Described in 1922 by W. G. Craib as Stephania erecta, this caudiciform vine of the Menispermaceae ranges across northern and northeastern Thailand into Laos, Cambodia, and Vietnam. A grey-brown spherical caudex (5–25 cm across) sits on the surface, and from its crown a slender vine climbs upward, unfurling thin, peltate (shield-shaped) round leaves whose petiole attaches near the back centre. Tubers are exported from Thailand by the thousand as bare, dormant balls that buyers coax into leaf — a "souvenir plant" pipeline that helped drive Japan's recent caudex boom. The plant goes leafless in winter, the bare tuber resting like an object on the shelf. The currently accepted name in POWO is the earlier Stephania pierrei Diels (1910), but in caudex horticulture "Stephania erecta" is the established convention and is used on this site.
Native climate
Rainfall is spread fairly evenly across the year. Overall a hot climate.
* Accurate distribution data is scarce for this species, so these values are taken from the climate near the approximate center of its native range instead.
Sources: climate & elevation WorldClim 2.1 (1970–2000) · occurrences GBIF · native range POWO · current weather Open-Meteo
Care
Light & Placement
In the limestone karst hills and dry deciduous forests of northern Thailand, the plant grows wedged into rock cracks and tolerates anything from full sun to dappled shade. In active growth, give it bright but soft light — a sunny windowsill or a sheltered outdoor spot — to keep the vine compact and the leaves a deep green. Through Japan's midsummer, 30–50% shade with airflow guards against leaf burn and stem rot; raise the pot off the ground so the caudex doesn't bake or stew. Move it back to a bright indoor window once the leaves drop.
Watering
In active growth, water thoroughly once the topsoil is dry and never leave standing water in the saucer. Taper as the leaves yellow, then go fully dry through dormancy. Wet soil in winter is the single biggest killer of this species.
Substrate
Drainage first, inorganic-led. Akadama : Kanuma : pumice = 4:3:3. The caudex grows large and heavy, so anchor it in a deeper pot with generous drainage holes.
Fertilizer & Supplements
A monthly diluted liquid feed in growth, or a pinch of slow-release at repotting.

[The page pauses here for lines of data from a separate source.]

(** A multi-frame list that passes the loop and names a registered type,
    but carries fewer than the two bytes of the CRC. *)
Lemma from_frames_header_short (self : Transfer) (frames : list Frame) :
  Forall (fun f => f_bytes f <> []) frames ->
  (1 < length frames)%nat ->
  ~ tail_discipline_violated frames ->
  ~ unregistered frames ->
  (length (join_payload frames) < 2)%nat ->
  from_frames_header self frames = Raise IndexError.
Proof.
  intros Hall Hlen Hnotd Hreg Hshort.
  destruct frames as [|f0 rest]; [simpl in Hlen; lia|].
  destruct (last_nonempty _ (Forall_inv Hall)) as [tail0 Htail0].
  remember (f0 :: rest) as frames eqn:Hframes.
  assert (head frames = Some f0) as Hhead by by subst.
  assert (violations (length frames) (Some (Z.land tail0 0x1F)) 0 frames = false) as Hv.
  { apply not_true_is_false. intros Hv. apply Hnotd.
    unfold tail_discipline_violated, frame0_tid, transfer_key.
    rewrite Hhead. simpl. rewrite Htail0. simpl.
    apply violations_spec in Hv as (j & f & Hj & Hf). by exists j, f. }
  pose proof (check_tails_violations _ _ _ Hall 0%nat
              : check_tails (Z.of_nat (length frames)) (Z.land tail0 0x1F) 0 0 frames = _)
    as Hct.
  rewrite Hv in Hct.
  unfold from_frames_header.
  replace (match frames with [] => Raise IndexError | f :: _ => Ok f end) with (Ok f0)
    by by subst.
  cbv beta iota zeta. rewrite Htail0. cbv beta iota. rewrite Hct. cbv beta iota.
  match goal with
  | |- context [data_type_id (set_message_id ?s ?m)] =>
      destruct (set_message_id_key s m) as (dtid & -> & Hd0 & ->)
  end.
  cbn [number]. cbv beta iota.
  destruct (DATATYPES !! _) as [dt|] eqn:Hdt; cbv beta iota.
  2:{ exfalso. apply Hreg. eexists. split; [|exact Hdt].
      unfold registry_key. rewrite Hhead. simpl. by rewrite Hd0. }
  rewrite decide_True by done.
  destruct (join_payload frames) as [|b0 [|b1 bytes]]; [done|done|].
  simpl in Hshort. lia.
Qed.

(** C2, as the code has it, for every frame list.  [from_frames] raises
    [TransferError] if and only if a frame with data breaks the tail-byte
    discipline (transfer id, start and end of transfer, toggle) and no frame
    up to it is without data, or every frame of the non-empty list has data
    and the data type that the identifier of frame 0 names is not registered
    or (multi-frame only) the CRC-16 of the payload differs from its 2-byte
    header.  It raises [IndexError] on the empty list, on a frame without
    data that is reached before any frame breaks the discipline, and on a
    multi-frame list that passes the tail checks and names a registered type
    but carries fewer than 2 payload bytes.  When every frame of a non-empty
    list has data, the first alternative is the claim's: the list breaks the
    tail-byte discipline. *)
Theorem from_frames_TransferError_iff (self : Transfer) (frames : list Frame) :
  (from_frames self frames = Raise TransferError
   <-> (exists idx f,
          frames !! idx = Some f
          /\ Forall (fun g => f_bytes g <> []) (take (S idx) frames)
          /\ frame_violates (length frames) (frame0_tid frames) idx f = true)
       \/ (frames <> []
           /\ Forall (fun g => f_bytes g <> []) frames
           /\ (unregistered frames \/ crc_mismatch frames)))
  /\ (frames = [] -> from_frames self frames = Raise IndexError)
  /\ (forall idx f,
        frames !! idx = Some f ->
        f_bytes f = [] ->
        (forall j g, (j < idx)%nat -> frames !! j = Some g ->
           f_bytes g <> []
           /\ frame_violates (length frames) (frame0_tid frames) j g = false) ->
        from_frames self frames = Raise IndexError)
  /\ (Forall (fun g => f_bytes g <> []) frames ->
      (1 < length frames)%nat ->
      ~ tail_discipline_violated frames ->
      ~ unregistered frames ->
      (length (join_payload frames) < 2)%nat ->
      from_frames self frames = Raise IndexError)
  /\ (frames <> [] ->
      Forall (fun g => f_bytes g <> []) frames ->
      (from_frames self frames = Raise TransferError
       <-> tail_discipline_violated frames \/ unregistered frames \/ crc_mismatch frames)).
Proof.
  split_and!.
  - destruct (first_frame_without_data frames) as [Hall|(pre & e & post & -> & Hpre & He)].
    + destruct frames as [|f0 rest].
      { split; [done|]. intros [(idx & f & Hf & _)|(Hne & _)]; done. }
      rewrite (from_frames_TransferError_data self (f0 :: rest) ltac:(done) Hall).
      split.
      * intros [(idx & f & Hf & Hv)|Hrest].
        -- left. exists idx, f. split; [done|]. split; [by apply Forall_take|done].
        -- right. by split_and!.
      * intros [(idx & f & Hf & _ & Hv)|(_ & _ & Hrest)].
        -- left. by exists idx, f.
        -- by right.
    + pose proof (from_frames_header_without_data self pre post e Hpre He) as Hh.
      set (frames := pre ++ e :: post) in *.
      assert (violations (length frames) (frame0_tid frames) 0 pre = true
              <-> exists idx f,
                    frames !! idx = Some f
                    /\ Forall (fun g => f_bytes g <> []) (take (S idx) frames)
                    /\ frame_violates (length frames) (frame0_tid frames) idx f = true)
        as Hiff.
      { rewrite violations_spec. split.
        - intros (j & f & Hj & Hv). exists j, f.
          pose proof (lookup_lt_Some _ _ _ Hj) as Hlt.
          split; [unfold frames; by rewrite lookup_app_l|].
          split; [|done]. unfold frames. rewrite take_app_le by lia.
          by apply Forall_take.
        - intros (idx & f & Hf & Hdata & Hv).
          destruct (decide (idx < length pre)%nat) as [Hlt|Hge].
          + exists idx, f. split; [|done].
            unfold frames in Hf. by rewrite lookup_app_l in Hf.
          + exfalso. rewrite Forall_forall in Hdata. apply (Hdata e); [|done].
            apply list_elem_of_lookup. exists (length pre).
            rewrite lookup_take_lt by lia. unfold frames.
            by rewrite list_lookup_middle. }
      rewrite <- Hiff. clear Hiff.
      destruct (violations _ _ _ _).
      * rewrite (from_frames_header_error _ _ _ Hh). split; [by left|done].
      * rewrite (from_frames_header_error _ _ _ Hh). split; [done|].
        intros [?|(_ & Hall & _)]; [done|].
        rewrite Forall_forall in Hall. exfalso. apply (Hall e); [|done].
        unfold frames. set_solver.
  - by intros ->.
  - intros idx f Hf He Hbefore.
    rewrite <- (take_drop_middle _ _ _ Hf) in *.
    set (pre := take idx frames) in *. set (post := drop (S idx) frames) in *.
    assert (length pre = idx) as Hpre_len.
    { unfold pre. rewrite length_take. apply lookup_lt_Some in Hf. lia. }
    assert (Forall (fun g => f_bytes g <> []) pre) as Hpre.
    { apply Forall_forall. intros g [j Hj]%list_elem_of_lookup.
      pose proof (lookup_lt_Some _ _ _ Hj) as Hlt.
      apply (Hbefore j g); [lia|]. by rewrite lookup_app_l. }
    apply from_frames_header_error.
    rewrite (from_frames_header_without_data self pre post f Hpre He).
    rewrite (not_true_is_false (violations _ _ 0 pre)); [done|].
    rewrite violations_spec. intros (j & g & Hj & Hv).
    pose proof (lookup_lt_Some _ _ _ Hj) as Hlt.
    destruct (Hbefore j g) as [_ Hno]; [lia|by rewrite lookup_app_l|].
    simpl in Hv. congruence.
  - intros Hall Hlen Hnotd Hreg Hshort.
    by apply from_frames_header_error, from_frames_header_short.
  - apply from_frames_TransferError_data.
Qed.

(** ** Reassembling what [to_frames] emits *)

Lemma length_frames_of (mid tid : Z) (q : list Z) :
  length (frames_of mid tid q) = n_frames (length q).
Proof. unfold frames_of. by rewrite length_fmap, length_seq. Qed.

Lemma frames_of_lookup (mid tid : Z) (q : list Z) (i : nat) (f : Frame) :
  frames_of mid tid q !! i = Some f
  <-> (i < n_frames (length q))%nat /\ f = frame_at mid tid q i.
Proof.
  unfold frames_of. rewrite list_lookup_fmap. split.
  - intros Hi. destruct (seq 0 (n_frames (length q)) !! i) as [j|] eqn:Hj; [|done].
    apply lookup_seq in Hj as [-> ?]. injection Hi as <-. done.
  - intros [Hi ->]. by rewrite lookup_seq_lt.
Qed.

Lemma head_frames_of (mid tid : Z) (q : list Z) :
  exists rest, frames_of mid tid q = frame_at mid tid q 0 :: rest.
Proof.
  unfold frames_of, n_frames.
  destruct (Nat.max 1 ((length q + 6) / 7)) as [|n] eqn:Hn; [lia|]. by eexists.
Qed.

Lemma n_frames_covers (len : nat) : (len <= 7 * n_frames len)%nat.
Proof.
  unfold n_frames.
  pose proof (Nat.div_mod_eq (len + 6) 7).
  pose proof (Nat.mod_upper_bound (len + 6) 7 ltac:(lia)). lia.
Qed.

Lemma concat_chunks (q : list Z) (n : nat) :
  concat ((fun i => slice q (7 * i) (7 * i + 7)) <$> seq 0 n) = take (7 * n) q.
Proof.
  induction n as [|n IH]; [done|].
  rewrite seq_S, fmap_app, concat_app, IH. simpl. rewrite app_nil_r.
  unfold slice. replace (7 * n + 7 - 7 * n)%nat with 7%nat by lia.
  rewrite take_take_drop. f_equal. lia.
Qed.

Lemma join_payload_frames_of (mid tid : Z) (q : list Z) :
  join_payload (frames_of mid tid q) = q.
Proof.
  unfold join_payload, frames_of. rewrite <- list_fmap_compose.
  erewrite list_fmap_ext; [rewrite concat_chunks|].
  - apply take_ge, n_frames_covers.
  - intros _ i _. simpl. rewrite length_app. simpl.
    rewrite Nat.add_sub. by rewrite take_app_length.
Qed.

Lemma frames_of_nonempty (mid tid : Z) (q : list Z) :
  Forall (fun f => f_bytes f <> []) (frames_of mid tid q).
Proof.
  apply Forall_forall. intros f Hf. apply list_elem_of_lookup in Hf as [i Hi].
  apply frames_of_lookup in Hi as [_ ->]. simpl. by intros ?%app_eq_nil%proj2.
Qed.

Lemma frames_of_no_violation (mid tid : Z) (q : list Z) :
  violations (n_frames (length q)) (Some (Z.land tid 0x1F)) 0 (frames_of mid tid q) = false.
Proof.
  apply not_true_is_false. rewrite violations_spec.
  intros (j & f & Hj & Hv). apply frames_of_lookup in Hj as [Hlt ->].
  revert Hv. unfold frame_violates.
  destruct (frame_at_flags mid tid q j) as (-> & -> & -> & ->). simpl.
  repeat case_bool_decide; simpl; (done || lia).
Qed.

Lemma multi_frame_iff (p : list Z) (seed : Z) :
  (1 < n_frames (length (crc_prefixed p seed)))%nat <-> (7 < length p)%nat.
Proof.
  unfold crc_prefixed. case_decide as Hlen.
  - split; [done|]. intros _. rewrite n_frames_long by (simpl; lia).
    unfold n_frames. lia.
  - rewrite n_frames_short by lia. lia.
Qed.

Lemma crc_header_recombines (crc : Z) :
  Z.land crc 0xFF + Z.shiftl (Z.shiftr crc 8) 8 = crc.
Proof.
  change 0xFF with (Z.ones 8). rewrite Z.land_ones, Z.shiftl_mul_pow2, Z.shiftr_div_pow2 by lia.
  change (2 ^ 8) with 256. div_lia.
Qed.

Lemma well_formed_transfer_id (sent : Transfer) :
  well_formed sent = true -> Z.land (transfer_id sent) 0x1F = transfer_id sent.
Proof.
  unfold well_formed. rewrite !andb_true_iff, !bool_decide_eq_true.
  intros [[[_ Htid] _] _]. change 0x1F with (Z.ones 5).
  rewrite Z.land_ones by lia. apply Z.mod_small. lia.
Qed.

Overfeeding stretches the vine and softens the tuber.
Temperature & Overwintering
Optimal 22–32°C, 8°C minimum. After leaf drop, overwinter bone-dry on a bright window. Damp soil plus cold rots the tuber fast — winter watering is this species' primary failure mode.
Starting from Seed
Where to source seeds
Pre-sowing treatment
Soak seeds for about half a day (overnight) in a mix of a registered seed-treatment fungicide (Benlate or Daconil) and a plant tonic (Menedael; outside Japan, SUPERthrive or a chelated iron / seaweed extract works similarly), each diluted per label. Floaters are usually past their prime; seed loses viability quickly.
Substrate
A fine-grained, near-sterile seedling mix: fine Akadama, fine Kanuma, vermiculite in 1:1:1 parts. Sterilize with boiling water or a microwave pass to head off damping-off.
Sowing method
Sow with no covering, or only the thinnest dusting so seeds remain partly visible. Space at least 1 cm apart.
Light & temperature
Bright shade or under LEDs at 25–30°C. Germination is slow and uneven — anywhere from two weeks to two months. A heat mat keeps the temperature steady. Germination depends heavily on seed freshness, and even fresh seed stays on the lower side.
Watering
Bottom-water with the level 1–2 cm up the pot. For the first 2–3 weeks don't let things dry out, then drop the level gradually.
Fertilizer
None right after germination. Once true leaves emerge, give heavily diluted liquid feed once or twice a month. Tuber thickening is slow — don't push the dose.
From Germination to Repotting
Germination through true leaves
Continue bottom watering, avoid strong light.
Weaning off bottom watering
Step down over one to two months.
First repotting
In the first or second year, once root-bound.
Common Pitfalls
Mold & damping-off
- Cause: excess moisture, contamination, poor air flow
- Prevention: sterilize substrate, change bottom-water often, dry off completely in dormancy
Etiolation
- Cause: insufficient light
- Prevention: bring LEDs closer or move outdoors to bright shade
Seeds fail to germinate
- Cause: stale seed, insufficient warmth
- Prevention: fresh seed and 25–30°C on a heat mat. Be patient — give it two months before giving up
Notes
The tuber and vine contain bisbenzylisoquinoline alkaloids (analogues of cepharanthine) and are harmful if ingested. Wet soil during winter dormancy is by far the most common cause of tuber rot — keep the plant bone-dry until spring.